(Extracted material):
(* ===== verification/Tcpdump.v ===== *)
(** * Tcpdump: packet capture into a flat buffer

    Models [network/tcpdump/custom_tcpdump.c] (the capture) and
    [network/tcpdump/main.c] (the reader of the captured buffer).  libpcap is
    not part of this repository: what its calls return is a parameter
    ([pcap_env]), and the object representation of [struct pcap_pkthdr] is the
    interface [PkthdrRep].  The main theorem is the round trip: what [main]
    prints is exactly what the capture accepted. *)

From Stdlib Require Import ZArith Lia String.
From stdpp Require Import base list.
From S2P Require Import Prelude Bytes.

(** ** libpcap's packet header *)

Record pcap_pkthdr := Pkthdr { tv_sec : Z; tv_usec : Z; caplen : Z; len : Z }.

Definition hdr_ok (h : pcap_pkthdr) : Prop :=
  is_s 64 (tv_sec h) /\ is_s 64 (tv_usec h) /\ is_u 32 (caplen h) /\ is_u 32 (len h).

(** How the compiler lays a header out in memory. *)
Class PkthdrRep := {
  sizeof_pkthdr : Z;
  hdr_bytes : pcap_pkthdr -> list Z;
  hdr_of : list Z -> pcap_pkthdr;
  sizeof_pkthdr_range : 0 < sizeof_pkthdr < 65536;
  hdr_bytes_length h : Z.of_nat (List.length (hdr_bytes h)) = sizeof_pkthdr;
  hdr_of_bytes h : hdr_ok h -> hdr_of (hdr_bytes h) = h
}.

Definition packet : Type := pcap_pkthdr * list Z.
(** Rank 0 sends its buffer to each of the others. *)
Lemma scatter b M :
  (forall r, (r < n)%nat -> length (rd b (M r)) = length (rd b (M 0%nat))) ->
  phase (fun r => if (r =? 0)%nat then flat_map (fun i => [Send i b]) (seq 1 (n - 1)) else [Recv 0 b]) M
        (fun r => if (r =? 0)%nat then M r else wr b (rd b (M 0%nat)) (M r)).
Proof.
  intros Hl.
  set (F := fun i (N : nat -> mem) r => if (r =? i)%nat then wr b (rd b (N 0%nat)) (N r) else N r).
  destruct (phase_flat cap n (fun N => forall r, (r < n)%nat -> length (rd b (N r)) = length (rd b (N 0%nat)))
    (fun i r => if (r =? 0)%nat then [Send i b] else if (r =? i)%nat then [Recv 0 b] else []) F (seq 1 (n - 1)) M) as [H _].
  - intros i N Hi I. apply elem_of_others in Hi. split.
    + eapply phase_ext; [| | |apply (phase_transfer cap n cap_pos 0 i b b N)]; try done; try lia; [|symmetry; apply I; lia].
      intros r Hr. unfold F. destruct (Nat.eqb_spec r i) as [->|]; done.
    + intros r Hr. unfold F. rewrite (proj2 (Nat.eqb_neq 0 i)) by lia.
      destruct (r =? i)%nat; [by rewrite rd_wr|by apply I].
  - done.
  - revert H. apply phase_ext; [|done|].
    + intros r Hr. destruct (Nat.eqb_spec r 0) as [->|]; [done|]. rewrite (flat_map_pick (fun _ => [Recv 0 b])).
      by destruct decide; [|lia].
    + intros r Hr. unfold F. rewrite (fold_each (fun _ m0 m => wr b (rd b m0) m) 0 (n - 1) M r).
      destruct (Nat.eqb_spec r 0) as [->|]; destruct decide; try lia; done.
Qed.

Lemma broadcast_phase b M :
  (forall r, (r < n)%nat -> length (rd b (M r)) = length (rd b (M 0%nat))) ->
  phase (fun r => tcp_broadcast b 0 r (sockets r)) M (fun r => if (r =? 0)%nat then M r else wr b (rd b (M 0%nat)) (M r)).
Proof.
  intros Hl. eapply phase_ext; [| | |apply (scatter b M Hl)]; [|done..].
  intros r Hr. unfold tcp_broadcast. destruct (Nat.eqb_spec r 0) as [->|]; [|done].
  destruct (mesh 0%nat Hr) as [Hlen Hs]. rewrite Hlen. destruct n as [|k]; [lia|]. cbn [Nat.sub]. rewrite Nat.sub_0_r.
  rewrite <- (cons_seq k 0). cbn [flat_map]. rewrite Nat.eqb_refl. cbn [negb andb app].
  rewrite !flat_map_concat_map. f_equal. apply map_ext_in. intros i Hi. apply in_seq in Hi.
  rewrite (proj2 (Nat.eqb_neq i 0)) by lia. by rewrite (proj2 (Z.leb_le _ _)) by (apply Hs; lia).
Qed.

(** Every other rank sends a buffer to rank 0, which receives them in order and does
    something with each. *)
Definition step0 (b' : buf) (g : option (mem -> mem)) (v : list Z) (m : mem) : mem :=
  default id g (wr b' v m).

Lemma fold_rank0 (h : nat -> mem -> mem) l (M : nat -> mem) r :
  fold_left (fun N x r => if (r =? 0)%nat then h x (N 0%nat) else N r) l M r =
  if (r =? 0)%nat then fold_left (fun m x => h x m) l (M 0%nat) else M r.
Proof.
  revert M. induction l as [|x l IH]; intros M; cbn; [by destruct (Nat.eqb_spec r 0) as [->|]|].
  rewrite IH. by destruct (r =? 0)%nat.
Qed.

Lemma gather b b' g (P : mem -> Prop) M L :
  (forall m, P m -> length (rd b' m) = L) ->
  (forall m v, P m -> length v = L -> P (step0 b' g v m)) ->
  (forall r, (1 <= r < n)%nat -> length (rd b (M r)) = L) -> P (M 0%nat) ->
  phase (fun r => if (r =? 0)%nat then flat_map (fun i => Recv i b' :: match g with Some f => [Local f] | None => [] end)
                                         (seq 1 (n - 1)) else [Send 0 b]) M
        (fun r => if (r =? 0)%nat then fold_left (fun m i => step0 b' g (rd b (M i)) m) (seq 1 (n - 1)) (M 0%nat) else M r)
  /\ P (fold_left (fun m i => step0 b' g (rd b (M i)) m) (seq 1 (n - 1)) (M 0%nat)).
Proof.
  intros HL HP Hb H0.
  set (F := fun i (N : nat -> mem) r => if (r =? 0)%nat then step0 b' g (rd b (M i)) (N 0%nat) else N r).
  destruct (phase_flat cap n (fun N => P (N 0%nat) /\ forall r, (1 <= r < n)%nat -> N r = M r)
    (fun i r => if (r =? 0)%nat then Recv i b' :: match g with Some f => [Local f] | None => [] end
                else if (r =? i)%nat then [Send 0 b] else []) F (seq 1 (n - 1)) M) as [H [I _]].
  - intros i N Hi [I0 I]. apply elem_of_others in Hi. split; [|split].
    + assert (phase (fun r => if (r =? i)%nat then [Send 0 b] else if (r =? 0)%nat then [Recv i b'] else []) N
                (fun r => if (r =? 0)%nat then wr b' (rd b (M i)) (N 0%nat) else N r)) as T.
      { rewrite <- (I i) by lia. apply phase_transfer; [done|lia..|]. rewrite (I i), Hb, HL by (done || lia). done. }
      pose proof (phase_local cap n cap_pos (fun r => match g with Some _ => (r =? 0)%nat | None => false end)
        (fun _ => default id g) (fun r => if (r =? 0)%nat then wr b' (rd b (M i)) (N 0%nat) else N r)) as Q.
      pose proof (phase_seq cap n _ _ _ _ _ T Q) as TQ. revert TQ. apply phase_ext; [|done|].
      * intros r Hr. destruct (Nat.eqb_spec r 0) as [->|].
        -- rewrite (proj2 (Nat.eqb_neq 0 i)) by lia. by destruct g.
        -- destruct (r =? i)%nat, g; done.
      * intros r Hr. unfold F, step0. by destruct (r =? 0)%nat, g.
    + unfold F. cbn. apply HP; [done|]. apply Hb. lia.
    + intros r Hr. unfold F. rewrite (proj2 (Nat.eqb_neq r 0)) by lia. apply I. lia.
  - done.
  - unfold F in H, I. rewrite (fold_rank0 (fun i m => step0 b' g (rd b (M i)) m)) in I. cbn in I. split; [|done].
    revert H. apply phase_ext; [|done|].
    + intros r Hr. destruct (Nat.eqb_spec r 0) as [->|]; [done|]. rewrite (flat_map_pick (fun _ => [Send 0 b])).
      by destruct decide; [|lia].
    + intros r Hr. by rewrite (fold_rank0 (fun i m => step0 b' g (rd b (M i)) m)).
Qed.

Lemma barrier_phase M :
  (forall r, (r < n)%nat -> length (signal (M r)) = 4%nat) ->
  exists M', phase (fun r => barrier r n) M M' /\
    forall r, (r < n)%nat -> exists v, length v = 4%nat /\ M' r = wr Signal v (M r).
Proof.
  intros Hl.
  set (M1 := fun r => if negb (r =? 0)%nat then signal_1 (M r) else M r).
  pose proof (phase_local cap n cap_pos (fun r => negb (r =? 0)%nat) (fun _ => signal_1) M) as A.
  destruct (gather Signal Signal None (fun m => exists v, length v = 4%nat /\ m = wr Signal v (M 0%nat)) M1 4) as [B HB].
  { intros m (v & Hv & ->). by rewrite rd_wr. }
  { intros m v (w & Hw & ->) Hv. exists v. split; [done|]. unfold step0. cbn. by rewrite wr_wr. }
  { intros r Hr. unfold M1. rewrite (proj2 (Nat.eqb_neq r 0)) by lia. cbn [negb]. unfold signal_1. by rewrite rd_wr. }
  { exists (signal (M 0%nat)). split; [apply Hl; lia|]. symmetry. apply (wr_rd Signal). }
  cbn in B. set (m2 := fold_left _ _ _) in B, HB.
  set (M2 := fun r => if (r =? 0)%nat then m2 else M1 r) in B.
  pose proof (phase_local cap n cap_pos (fun r => (r =? 0)%nat) (fun _ => signal_1) M2) as C.
  set (M3 := fun r => if (r =? 0)%nat then signal_1 (M2 r) else M2 r) in C.
  assert (forall r, (r < n)%nat -> M3 r = wr Signal (le_bytes 4 1) (M r)) as E3.
  { intros r Hr. unfold M3, M2, M1. destruct (Nat.eqb_spec r 0) as [->|]; [|done]. destruct HB as (v & _ & ->).
    unfold signal_1. by rewrite wr_wr. }
  assert (forall r, (r < n)%nat -> length (rd Signal (M3 r)) = length (rd Signal (M3 0%nat))) as H3.
  { intros r Hr. rewrite !E3, !rd_wr by lia. done. }
  pose proof (scatter Signal M3 H3) as D.
  eexists. split.
  - eapply phase_ext; [| | |apply (phase_seq cap n _ _ _ _ _ A (phase_seq cap n _ _ _ _ _ B (phase_seq cap n _ _ _ _ _ C D)))].
    + intros r Hr. unfold barrier. by destruct (r =? 0)%nat.
    + done.
    + done.
  - intros r Hr. exists (le_bytes 4 1). split; [done|]. cbv beta.
    destruct (r =? 0)%nat; rewrite !E3 by lia; [done|]. by rewrite rd_wr, wr_wr.
Qed.

Lemma rd_set_max b x m : rd b (set_max x m) = rd b m.
Proof. by destruct m, b. Qed.
Lemma wr_set_max b v x m : wr b v (set_max x m) = set_max x (wr b v m).
Proof. by destruct m, b. Qed.
Lemma set_max_twice x y m : set_max x (set_max y m) = set_max x m.
Proof. by destruct m. Qed.
Lemma set_max_id m : set_max (max_elapsed m) m = m.
Proof. by destruct m. Qed.

Lemma gather_times_phase M :
  (forall r, (r < n)%nat -> length (elapsed (M r)) = 8%nat /\ length (remote_elapsed (M r)) = 8%nat) ->
  exists M', phase (fun r => gather_times dgt r n) M M' /\
    forall r, (r < n)%nat -> exists v x, length v = 8%nat /\ M' r = set_max x (wr Remote v (M r)).
Proof.
  intros Hl.
  pose proof (phase_local cap n cap_pos (fun r => (r =? 0)%nat) (fun _ => start_max) M) as A.
  set (M1 := fun r => if (r =? 0)%nat then start_max (M r) else M r) in A.
  destruct (gather Elapsed Remote (Some (update_max dgt))
    (fun m => exists v x, length v = 8%nat /\ m = set_max x (wr Remote v (M 0%nat))) M1 8) as [B HB].
  { intros m (v & x & Hv & ->). by rewrite rd_set_max, rd_wr. }
  { intros m v (w & x & Hw & ->) Hv. unfold step0. cbn. rewrite wr_set_max, wr_wr. unfold update_max.
    destruct (dgt _ _); rewrite ?set_max_twice; eauto. }
  { intros r Hr. unfold M1. rewrite (proj2 (Nat.eqb_neq r 0)) by lia. apply Hl. lia. }
  { exists (remote_elapsed (M 0%nat)), (elapsed (M 0%nat)). split; [apply Hl; lia|].
    change (remote_elapsed (M 0%nat)) with (rd Remote (M 0%nat)). by rewrite wr_rd. }
  cbn [default] in B. eexists. split.
  - eapply phase_ext; [| | |apply (phase_seq cap n _ _ _ _ _ A B)]; [|done..].
    intros r Hr. unfold gather_times. by destruct (r =? 0)%nat.
  - intros r Hr. cbn. unfold M1. destruct (Nat.eqb_spec r 0) as [->|]; [done|].
    exists (remote_elapsed (M r)), (max_elapsed (M r)). split; [by apply Hl|].
    change (remote_elapsed (M r)) with (rd Remote (M r)). by rewrite wr_rd, set_max_id.
Qed.

(** The sums in rank order. *)
Definition reduce_sum (W : nat -> list Z) (l : list nat) (acc : list Z) : list Z :=
  fold_left (fun acc i => zip_with fadd acc (W i)) l acc.

Lemma zip_range a b : Forall (is_u 32) (zip_with fadd a b).
Proof. revert b. induction a as [|x a IH]; intros [|y b]; cbn; constructor; auto. Qed.

Lemma accumulate_words v acc w m :
  Forall (is_u 32) acc -> Forall (is_u 32) w ->
  step0 TempBuf (Some (accumulate fadd)) (of_words w) (wr TempBuf v (wr RecvBuf (of_words acc) m)) =
  wr TempBuf (of_words w) (wr RecvBuf (of_words (zip_with fadd acc w)) m).
Proof.
  intros Ha Hw. unfold step0, accumulate. cbn. destruct m. cbn. by rewrite !to_of_words.
Qed.

(** What rank 0 has after receiving from the ranks of a list. *)
Lemma reduce_fold W l acc v m :
  Forall (is_u 32) acc -> (forall i, i ∈ l -> Forall (is_u 32) (W i)) ->
  exists v', fold_left (fun m i => step0 TempBuf (Some (accumulate fadd)) (of_words (W i)) m) l
               (wr TempBuf v (wr RecvBuf (of_words acc) m)) =
             wr TempBuf v' (wr RecvBuf (of_words (reduce_sum W l acc)) m).
Proof.
  revert acc v. induction l as [|i l IH]; intros acc v Ha HW; cbn [fold_left reduce_sum]; [by exists v|].
  rewrite accumulate_words by (done || (apply HW; by left)).
  apply IH; [apply zip_range|]. intros j Hj. apply HW. by right.
Qed.

Lemma fold_left_ext_in {A B} (f g : A -> B -> A) l a :
  (forall a x, x ∈ l -> f a x = g a x) -> fold_left f l a = fold_left g l a.
Proof.
  revert a. induction l as [|x l IH]; intros a H; [done|]. cbn. rewrite H by by left.
  apply IH. intros b y Hy. apply H. by right.
Qed.

Lemma reduce_sum_length W l acc c :
  length acc = c -> (forall i, i ∈ l -> length (W i) = c) -> length (reduce_sum W l acc) = c.
Proof.
  revert acc. induction l as [|i l IH]; intros acc Ha Hi; [done|]. cbn. apply IH; [|intros j Hj; apply Hi; by right].
  rewrite length_zip_with, Ha, Hi by by left. lia.
Qed.

(** The contributions of the ranks. *)
Definition contributes (W : nat -> list Z) (c : nat) (M : nat -> mem) : Prop :=
  forall r, (r < n)%nat -> length (W r) = c /\ Forall (is_u 32) (W r) /\ sendbuf (M r) = of_words (W r).

Definition total (W : nat -> list Z) : list Z := reduce_sum W (seq 1 (n - 1)) (W 0%nat).

Lemma total_length W c M : contributes W c M -> length (total W) = c.
Proof.
  intros HW. apply reduce_sum_length; [apply HW; lia|]. intros i Hi. apply elem_of_others in Hi. apply HW. lia.
Qed.

(** The copies and the receive buffer of rank 0. *)
Lemma prepare_phase W c M :
  contributes W c M ->
  exists M', phase (fun r => [Local copy_send] ++ (if (r =? 0)%nat then [Local malloc_temp] else [])) M M' /\
    M' 0%nat = wr TempBuf (replicate (4 * c) 0) (wr RecvBuf (of_words (W 0%nat)) (M 0%nat)) /\
    forall r, (1 <= r < n)%nat -> M' r = wr RecvBuf (of_words (W r)) (M r).
Proof.
  intros HW.
  pose proof (phase_local cap n cap_pos (fun _ => true) (fun _ => copy_send) M) as A.
  set (M1 := fun r => copy_send (M r)) in A.
  pose proof (phase_local cap n cap_pos (fun r => (r =? 0)%nat) (fun _ => malloc_temp) M1) as B.
  assert (forall r, (r < n)%nat -> M1 r = wr RecvBuf (of_words (W r)) (M r)) as E1.
  { intros r Hr. unfold M1, copy_send. by destruct (HW r Hr) as (_ & _ & ->). }
  eexists. split; [exact (phase_seq cap n _ _ _ _ _ A B)|]. split.
  - unfold malloc_temp. cbn [Nat.eqb]. rewrite E1 by lia.
    destruct (HW 0%nat) as (<- & _ & H); [lia|]. rewrite <- length_of_words, <- H. by destruct (M 0%nat).
  - intros r Hr. cbv beta. rewrite (proj2 (Nat.eqb_neq r 0)) by lia. apply E1. lia.
Qed.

(Work request):
Only the number is wanted here. How many lines in the entries contain "main"?

(Solution to this task):
2